Spirit Pembangunan dan Masyarakat Adat
Oleh: Daud Nolowala, Alumni Universitas Muhammadiyah Kupang, Mahasiswa Pascaserjana Universitas Brawijaya Malang
Pembangunan merupakan serangkaian kegiatan yang di lakukan untuk meningkatkan kesejahteraan rakyat dan meningkatkan pendapatan perkapita suatu Negara.
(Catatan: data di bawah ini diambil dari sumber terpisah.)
Definition cancel_loop (fuel : nat) (first : option error) : P (outcome (option error)) :=
  forever fuel (λ first,
    r ← self;
    if any (active r) || any (cancellations r) then
      '(queued_one, queue_was_full) ←! returned queue_shutdown_cancellations;
      _ ←! returned (if queued_one || queue_was_full then submit_cancellation_batch else mret (Ok tt));
      '(processed, first) ←! returned (try_process_shutdown_completion first);
      _ ←! returned (if negb processed then wait_for_completion else mret (Ok true));
      mret (Returned (Ok (inl first)))
    else mret (Returned (Ok (inr first)))) first.

Definition shutdown (fuel : nat) : P (outcome unit) :=
  first ← cancel_adaptive_waits;
  _ ←! returned retire_unqueued_operations;
  _ ← update (λ r, r <| active := map (option_map mark_drain) (active r) |>);
  _ ←! returned submit_pending_operations;
  first ←! drain_loop fuel first;
  first ←! cancel_loop fuel first;
  _ ← update (λ r, r <| operations_may_be_in_flight := false |>);
  mret (Returned (match first with Some e => Err e | None => Ok tt end)).

Definition both (ran stopped : result unit error) : result unit error :=
  match ran, stopped with
  | Ok _, Ok _ => Ok tt
  | Err e, Ok _ | Ok _, Err e => Err e
  | Err e, Err e' => Err (ShutdownFailed e e')
  end.

(** A result is kept while [shutdown] runs; [shutdown] ends by itself. *)
Definition and_shutdown (fuel : nat) (ran : result unit error) : P (outcome unit) :=
  o ← shutdown fuel;
  mret (match o with
        | Running => Running
        | Aborted => Aborted
        | Returned stopped => Returned (both ran stopped)
        end).

Definition Runtime_run (fuel : nat) : P (outcome unit) :=
  o ← run_until_stopped fuel;
  match o with
  | Running => mret Running
  | Aborted => mret Aborted
  | Returned ran => and_shutdown fuel ran
  end.

(** ** Destruction *)

Definition Endpoint_drop (i : Z) (e : Endpoint) : P unit :=
  _ ← match adaptive_wait e with
      | Some wait => call (CloseHandle (event wait))
      | None => mret tt
      end;
  _ ← call (CloseHandle (handle e));
  not_outstanding (WaitOf i).

Fixpoint drop_endpoints (i : Z) (l : list Endpoint) : P unit :=
  match l with
  | [] => mret tt
  | e :: l => _ ← Endpoint_drop i e; drop_endpoints (i + 1) l
  end.

(** [Runtime::drop], then the fields: false when the process was aborted. *)
Definition Runtime_drop : P bool :=
  r ← self;
  if operations_may_be_in_flight r && any (active r) then mret false
  else
    _ ← call (CloseIoRing (ring r));
    _ ← drop_endpoints 0 (endpoints r);
    _ ← free_buffers;
    mret true.

(** Run [m] and drop the run time after it. *)
Definition dropping {A} (m : P (outcome A)) : P (outcome A) :=
  o ← m;
  match o with
  | Returned r => dropped ← Runtime_drop; mret (if dropped : bool then Returned r else Aborted)
  | o => mret o
  end.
Seperti halnya Indonesia yang tertera dalam UUD 1945 yang menjadi pedoman dasar dalam menjalankan kehidupan berbangsa dan bernegara.
Di indonseia selama masa orde baru, pembangunan yang di lakukan di seluruh Wilayah Kesatuan Republik Indonesia mulai dari tingkat Pusat sampai ke tingkat Provinsi, Kabupaten/Kota dan Desa di jalankan dengan sistem perencanaan di mana semua program pembangunan di tentukan oleh Pemerintah Pusat.
Setelah di keluarkannya UU Nomor 3 Tahun 2014 tentang Pemerintahan Daerah sebagaimana telah di ubah terakhir dengan UU Nomor 9 Tahun 2015 tentang perubahan kedua atas UU Nomor 23 Tahun 2014 dan UU Nomor 17 Tahun 2007 Pasa 1 ayat 4 Tentang Perencanaan Pembangunan, menghendaki agar penyelenggarahan pemerintahan dan Pembangunan Daerah di dasarakan pada prinsip Demokrasi dan memperhatikan kekhasan suautu Daerah dalam sisitem Negara Kesatuan Rebuplik Indonesia.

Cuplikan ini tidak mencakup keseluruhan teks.